(** C5.  Whenever the client holds a key set whose expiry is after the
    current time, [GetKeySet] returns that key set, without any network
    access and without touching the client.  Hence two calls in a row, the
    second made while the key set held after the first has not expired,
    make at most one fetch together. *)
Theorem GetKeySet_within_ttl (L : Libs) (w1 w2 : World) (c : JWKSClient) :
  (∀ cached,
     cache c = Some cached →
     time.Before (now_read w1) (expiresAt cached) = true →
     GetKeySet L w1 c = (c, [], inr (set cached)))
  ∧ (∀ cached,
       cache (GetKeySet L w1 c).1.1 = Some cached →
       time.Before (now_read w2) (expiresAt cached) = true →
       GetKeySet L w2 (GetKeySet L w1 c).1.1
         = ((GetKeySet L w1 c).1.1, [], inr (set cached))
       ∧ (fetches (GetKeySet L w1 c).1.2
          + fetches (GetKeySet L w2 (GetKeySet L w1 c).1.1).1.2 ≤ 1)%nat).
Proof.
  split; [apply GetKeySet_fresh|].
  intros cached Hc Hb.
  rewrite (GetKeySet_fresh L w2 _ cached Hc Hb). simpl.
  split; [done|]. pose proof (GetKeySet_fetches L w1 c). lia.
Qed.

Lemma GetKeySet_within_ttl_witness :
  cache (GetKeySet Sample.libs Sample.world_ok Sample.client0).1.1
    = Some {| set := [Sample.key_k1]; expiresAt := 2900000000000 |}
  ∧ time.Before (now_read Sample.world_ok) 2900000000000 = true
  ∧ GetKeySet Sample.libs Sample.world_ok
      (GetKeySet Sample.libs Sample.world_ok Sample.client0).1.1
    = ((GetKeySet Sample.libs Sample.world_ok Sample.client0).1.1, [],
       inr [Sample.key_k1])
  ∧ (fetches (GetKeySet Sample.libs Sample.world_ok Sample.client0).1.2
     + fetches (GetKeySet Sample.libs Sample.world_ok
                  (GetKeySet Sample.libs Sample.world_ok Sample.client0).1.1).1.2
     ≤ 1)%nat.
Proof.
  split; [reflexivity|]. split; [reflexivity|].
  exact (proj2 (GetKeySet_within_ttl Sample.libs Sample.world_ok Sample.world_ok
                  Sample.client0)
           {| set := [Sample.key_k1]; expiresAt := 2900000000000 |}
           eq_refl eq_refl).
Defined.
(** [data.response]: reading a property of [null] or [undefined] throws a
    [TypeError] (with the engine's message); an object yields its member
    or [undefined]; strings, numbers, booleans and arrays have no property
    of this name. *)
Definition get_response (data : JsValue) : Proc JsValue :=
  match data with
  | VUndefined =>
      Throw (TypeError
               (JsString.lit
                  "Cannot read properties of undefined (reading 'response')"))
  | VNull =>
      Throw (TypeError
               (JsString.lit
                  "Cannot read properties of null (reading 'response')"))
  | VObj members => Ret (Js.lookup (JsString.lit "response") members)
  | VBool _ | VNum _ | VStr _ | VArr _ => Ret VUndefined
  end.

Definition is_some {A : Type} (o : option A) : bool :=
  match o with Some _ => true | None => false end.

(** *** [sendMessage] *)

Definition sendMessage (userQuery : jsstring) (pdfFile : option File)
  : Proc unit :=
  if negb (JsString.truthy (JsString.trim userQuery)) && negb (is_some pdfFile)
  then Ret tt
  else
    perform (setMessages_append
               {| sender := user; text := VStr userQuery;
                  pdf := option_map name pdfFile |}) ;;
    perform (setLoading true) ;;
    (try
      (let formData : FormData := [] in
       let formData :=
         FormData_append formData (JsString.lit "user_query")
           (FormText userQuery) in
       let formData :=
         match pdfFile with
         | Some f =>
             FormData_append formData (JsString.lit "pdf_file") (FormFile f)
         | None => formData
         end in
       p <- fetch ASK_URL
              {| method := JsString.lit "POST"; body := formData |} ;;
       res <- await p ;;
       (if negb (ok res)
        then Throw (Error (JsString.lit "Server error: "
                             ++ JsString.of_N (status res)))
        else Ret tt) ;;
       data <- await (json_promise res) ;;
       perform (console_log (JsString.lit "API Response:") data) ;;
       response <- get_response data ;;
       perform (setMessages_append
                  {| sender := bot;
                     text := Js.or response (VStr NO_RESPONSE_TEXT);
                     pdf := None |}))
    catch
      (fun err =>
         perform (console_error (JsString.lit "Fetch error:") err) ;;
         perform (setMessages_append
                    {| sender := bot; text := VStr ERROR_TEXT;
                       pdf := None |}))
    finally
      (perform (setLoading false))).
(** * MaterVis: crystallographic geometry and bonding engine

    A shallow embedding of the pure core of the viewer:
    - [src/utils/lattice.ts]: [wrapFractional], [minimumImage],
      [periodicDistance];
    - [src/crystal.ts]: the [Lattice], [Site] and [CrystalStructure]
      records and [latticeParamsToMatrix];
    - [src/utils/bonds.ts]: the [COVALENT_RADII] table, [getCovalentRadius]
      and [calculateBonds];
    - further code of these files and of their callers: [fracToCartesian],
      [generateSupercellTranslations], [getAtomRadius] of
      [src/rendering/atoms.ts], [identifyPolyhedronType] of
      [src/rendering/polyhedra.ts] and [createSiCrystal] of [src/demo.ts].

    Two readings of a JavaScript [number].
    - In the main development a [number] is a real number ([R]): arithmetic
      is exact, and there is neither NaN nor an infinity.  [Math.floor] is
      the integer floor, [Math.round] rounds to the nearest integer with
      ties going towards plus infinity, as ECMAScript specifies.  The
      statements proved there are about loops, order, counts, comparisons
      and clamps, or are stated on the differences that the code computes.
    - [Module Double] gives [wrapFractional], [minimumImage],
      [periodicDistance] and [latticeParamsToMatrix] on IEEE binary64
      numbers, every operation rounded as the code rounds it; it is used
      where rounding decides what the code returns.

    Other conventions.
    - An array index is a [nat]; [number[]] is a list.
    - Reading a property of an object gives [option R]: [None] is
      [undefined].  The main development reads own properties only;
      [Module Proto] reads the two element tables through the prototype
      chain, at the names listed in [Object_prototype_names].
    - The optional [pairOverrides] argument is an [option (gmap string R)].
    - A [for] loop over an index range is a left fold over [seq]; the
      [bonds.push] of the loop body appends at the end of the accumulator. *)

From Stdlib Require PrimFloat FloatOps SpecFloat Uint63.
From Stdlib Require Import Reals Lra Lia ZArith List Sorted.
From stdpp Require Import gmap strings list sorting pretty.

Open Scope R_scope.

(** ** JavaScript primitives *)

Module Js.

(** [Math.floor] *)
Definition Math_floor (x : R) : R := IZR (Zfloor x).

(** [Math.round]: the nearest integer, a tie going up. *)
Definition Math_round (x : R) : R := IZR (Zfloor (x + 1/2)).

Definition Math_max (x y : R) : R := Rmax x y.
Definition Math_min (x y : R) : R := Rmin x y.

(** [x <= y] as a boolean test. *)
Definition leb (x y : R) : bool :=
  if Rle_dec x y then true else false.
(** ** Moves *)

Lemma click_over st i :
  gameOver (squares st) = true -> handleSquareClickWithScore i st = st.
Proof. unfold handleSquareClickWithScore. by intros ->. Qed.

Lemma click_occupied st i :
  truthy (arr_get (squares st) i) = true -> handleSquareClickWithScore i st = st.
Proof.
  unfold handleSquareClickWithScore. intros ->. by destruct (gameOver _).
Qed.

Lemma click_accepted st i :
  gameOver (squares st) = false ->
  truthy (arr_get (squares st) i) = false ->
  handleSquareClickWithScore i st =
    let next := arr_set (spread (squares st)) i (JMark (currentPlayer st)) in
    {| squares := next;
       xIsNext := negb (xIsNext st);
       scores := scores_after next (scores st) |}.
Proof. unfold handleSquareClickWithScore. by intros -> ->. Qed.

Lemma clicks_over js st :
  gameOver (squares st) = true -> clicks js st = st.
Proof.
  intros Hover. unfold clicks, onSquareClick.
  induction js as [| j js IH]; simpl; [reflexivity |].
  by rewrite click_over.
Qed.

Lemma currentPlayer_flip st st' :
  xIsNext st' = negb (xIsNext st) ->
  currentPlayer st' = other_mark (currentPlayer st).
Proof. unfold currentPlayer. intros ->. by destruct (xIsNext st). Qed.

(** The score table moves exactly when the board written by the move is
    decided. *)
Lemma scores_after_changed next s :
  scores_after next s <> s <-> gameOver next = true.
Proof.
  unfold scores_after, gameOver, draw.
  destruct (winner_null_or_mark next) as [-> | [m ->]]; simpl.
  - destruct (isBoardFull next); simpl; [| intuition congruence].
    split; [reflexivity | intros _]. destruct s. unfold bump_draws. simpl.
    intros [=]. lia.
  - split; [reflexivity | intros _]. destruct s, m; unfold bump_mark; simpl;
      intros [=]; lia.
Qed.
(** C8.  Populating an element with a Sequence given directly as its content
    (as happens for a Sequence that is an item of a Sequence) leaves its tag
    and text alone and appends one child per item, in order, every child
    carrying the element's own tag and filled from its item.  So
    [{"r": {"a": [["x","y"],"z"]}}] encodes to
    [<r><a><a>x</a><a>y</a></a><a>z</a></r>]. *)
Theorem sequence_content_repeats_parent_tag :
  (forall (element : Element) (items : list value),
      let added :=
        map (fun item => _populate_xml (new_element (tag element)) item) items in
      _populate_xml element (VList items) =
        mkElement (tag element) (text element) (children element ++ added)
      /\ List.length added = List.length items
      /\ Forall (fun child => tag child = tag element) added)
  /\ _dict_to_xml_root
       (VDict [("r", VDict [("a", VList [VList [VStr "x"; VStr "y"]; VStr "z"])])]) =
     inr (mkElement "r" None
            [ mkElement "a" None
                [mkElement "a" (Some "x") []; mkElement "a" (Some "y") []];
              mkElement "a" (Some "z") [] ]).
Proof.
  split; [|reflexivity].
  intros element items added. repeat split.
  - apply _populate_xml_list.
  - apply length_map.
  - apply Forall_forall. intros child Hin.
    apply in_map_iff in Hin as [item [<- _]].
    now rewrite _populate_xml_tag.
Qed.

(** ** Row extraction *)

Lemma ensure_loop_spec (items : list value) (rows : list dict) :
  ensure_loop items rows =
  if forallb is_dict items
  then match rows ++ dicts_of items with [] => None | found => Some found end
  else None.
Proof.
  revert rows. induction items as [|x items IH]; intros rows; simpl.
  - rewrite app_nil_r. destruct rows; reflexivity.
  - destruct x; simpl; try reflexivity.
    rewrite IH, <- app_assoc. reflexivity.
Qed.

Lemma dicts_of_length (items : list value) :
  forallb is_dict items = true -> List.length (dicts_of items) = List.length items.
Proof.
  induction items as [|x items IH]; simpl; [reflexivity|].
  destruct x; simpl; try discriminate. intros H. now rewrite IH.
Qed.

Lemma _ensure_list_of_dicts_spec (items : list value) :
  _ensure_list_of_dicts items =
  if is_row_list (VList items) then Some (dicts_of items) else None.
Proof.
  unfold _ensure_list_of_dicts. rewrite ensure_loop_spec. cbn [app].
  destruct items as [|x items]; [reflexivity|]. cbn [is_row_list].
  destruct (forallb is_dict (x :: items)) eqn:E; [|reflexivity].
  apply dicts_of_length in E.
  destruct (dicts_of (x :: items)); [discriminate E | reflexivity].
Qed.

Lemma _ensure_list_of_dicts_nonempty (items : list value) (rows : list dict) :
  _ensure_list_of_dicts items = Some rows -> rows <> [].
Proof.
  rewrite _ensure_list_of_dicts_spec.
  destruct items as [|x items]; simpl; [discriminate|].
  destruct (is_dict x && forallb is_dict items) eqn:E; [|discriminate].
  intros [= <-]. apply andb_prop in E as [E _].
  destruct x; simpl in *; discriminate.
Qed.

Lemma find_app (A : Type) (p : A -> bool) (l1 l2 : list A) :
  find p (l1 ++ l2) =
  match find p l1 with Some x => Some x | None => find p l2 end.
Proof.
  induction l1 as [|x l1 IH]; simpl; [reflexivity|].
  destruct (p x); [reflexivity | exact IH].
Qed.

Lemma find_all_false (A : Type) (p : A -> bool) (l : list A) :
  (forall x, In x l -> p x = false) -> find p l = None.
Proof.
  induction l as [|x l IH]; simpl; intros H; [reflexivity|].
  rewrite (H x) by auto. apply IH. auto.
Qed.

Lemma rows_of_found (l : list value) (x : value) :
  find is_row_list l = Some x -> exists rows, rows_of (Some x) = Some rows.
Proof.
  intros H. apply find_some in H as [_ H].
  destruct x; try discriminate. simpl. eauto.
Qed.

Lemma _find_first_row_list_spec (obj : value) :
  _find_first_row_list obj = rows_of (find is_row_list (preorder obj)).
Proof.
  induction obj as [| | | |items _|entries IH] using value_nested_ind;
    try reflexivity.
  - simpl _find_first_row_list. rewrite _ensure_list_of_dicts_spec.
    simpl. destruct items; [reflexivity|].
    destruct (forallb is_dict (v :: items)); reflexivity.
  - simpl. induction IH as [|[key child] entries Hc _ IHe]; [reflexivity|].
    simpl in *. rewrite find_app, Hc.
    destruct (find is_row_list (preorder child)) as [x|] eqn:E.
    + destruct (rows_of_found _ E) as [rows ->]. reflexivity.
    + exact IHe.
Qed.
(** * Lead-generation pipeline (app.py): a shallow embedding and its properties

    Python [str] values are Rocq strings; a character is an [ascii] value read
    as a code point below 256.  Python integers are [Z].  A call that may raise
    returns a [result]; a function whose body is wrapped in [try/except] and
    therefore never raises returns a plain value. *)

From Stdlib Require Import ZArith Lia Ascii String.
From stdpp Require Import base decidable list strings gmap.

Local Open Scope string_scope.
Local Open Scope Z_scope.

#[local] Set Warnings "-clear-no-such-hyp".

(** ** Exceptions *)

Inductive exn : Type :=
| RequestException   (* raised by requests.get: timeout, connection error, ... *)
| JSONDecodeError    (* raised by res.json() *)
| ValueError
| NameError (name : string)
| LLMError.          (* raised by llm.invoke *)

Inductive result (A : Type) : Type :=
| Ok (a : A)
| Raise (e : exn).
Arguments Ok {A} a.
Arguments Raise {A} e.

#[global] Instance result_ret : MRet result := λ A a, Ok a.
#[global] Instance result_bind : MBind result := λ A B k m,
  match m with
  | Ok a => k a
  | Raise e => Raise e
  end.

(** [try: m except: d] *)
Definition try_except {A : Type} (m : result A) (d : A) : A :=
  match m with
  | Ok a => a
  | Raise _ => d
  end.

(** ** Python string operations *)

Module Str.

Definition code (c : ascii) : Z := Z.of_N (Ascii.N_of_ascii c).
Definition chr (z : Z) : ascii := Ascii.ascii_of_N (Z.to_N z).

Definition in_range (lo hi : Z) (c : ascii) : bool :=
  (lo <=? code c) && (code c <=? hi).

Definition is_upper (c : ascii) : bool := in_range 65 90 c.
Definition is_lower (c : ascii) : bool := in_range 97 122 c.
Definition is_alpha (c : ascii) : bool := is_upper c || is_lower c.
(** [\d] *)
Definition is_digit (c : ascii) : bool := in_range 48 57 c.
Definition is_alnum (c : ascii) : bool := is_alpha c || is_digit c.
(** [\s], and what [str.strip()] removes *)
Definition is_space (c : ascii) : bool :=
  in_range 9 13 c || in_range 28 32 c || (code c =? 133) || (code c =? 160).

Definition is_char (x : ascii) (c : ascii) : bool := Ascii.eqb x c.

(** [c.lower()] *)
Definition lower_char (c : ascii) : ascii :=
  if is_upper c then chr (code c + 32)
  else if in_range 192 222 c && negb (code c =? 215) then chr (code c + 32)
  else c.

(** [s.lower()] *)
Fixpoint lower (s : string) : string :=
  match s with
  | EmptyString => EmptyString
  | String c s' => String (lower_char c) (lower s')
  end.

(** [s.startswith(p)] *)
Fixpoint startswith (p s : string) : bool :=
  match p, s with
  | EmptyString, _ => true
  | String a p', String b s' => Ascii.eqb a b && startswith p' s'
  | String _ _, EmptyString => false
  end.

(** [sub in s] *)
Fixpoint contains (sub s : string) : bool :=
  startswith sub s ||
  match s with
  | EmptyString => false
  | String _ s' => contains sub s'
  end.

(** [s[n:]] *)
Fixpoint drop (n : nat) (s : string) : string :=
  match n, s with
  | O, _ => s
  | S n', String _ s' => drop n' s'
  | S _, EmptyString => EmptyString
  end.

(** [s.replace(old, "")] for a non-empty [old]: the occurrences are removed
    left to right without overlap.  [skip] counts the characters of the
    occurrence found last that are still to be dropped. *)
Fixpoint remove_from (old : string) (skip : nat) (s : string) : string :=
  match s with
  | EmptyString => EmptyString
  | String c s' =>
      match skip with
      | S k => remove_from old k s'
      | O => if startswith old s
             then remove_from old (Nat.pred (String.length old)) s'
             else String c (remove_from old O s')
      end
  end.

Definition remove_all (old s : string) : string := remove_from old O s.

(** the longest prefix of [s] whose characters satisfy [p], and the rest *)
Fixpoint span (p : ascii → bool) (s : string) : string * string :=
  match s with
  | EmptyString => (EmptyString, EmptyString)
  | String c s' =>
      if p c then let '(a, b) := span p s' in (String c a, b)
      else (EmptyString, s)
  end.

Fixpoint filter (p : ascii → bool) (s : string) : string :=
  match s with
  | EmptyString => EmptyString
  | String c s' => if p c then String c (filter p s') else filter p s'
  end.

Fixpoint forallb (p : ascii → bool) (s : string) : bool :=
  match s with
  | EmptyString => true
  | String c s' => p c && forallb p s'
  end.

Fixpoint rev_onto (s acc : string) : string :=
  match s with
  | EmptyString => acc
  | String c s' => rev_onto s' (String c acc)
  end.
Definition rev (s : string) : string := rev_onto s EmptyString.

Aim of the exercise:
Reproduce the lines of the entries above from the one with "Raise (e : exn)." to the one with "(** [try: m except: d] *)", both included, exactly and without any other line.

Task result:
| Raise (e : exn).
Arguments Ok {A} a.
Arguments Raise {A} e.

#[global] Instance result_ret : MRet result := λ A a, Ok a.
#[global] Instance result_bind : MBind result := λ A B k m,
  match m with
  | Ok a => k a
  | Raise e => Raise e
  end.

(** [try: m except: d] *)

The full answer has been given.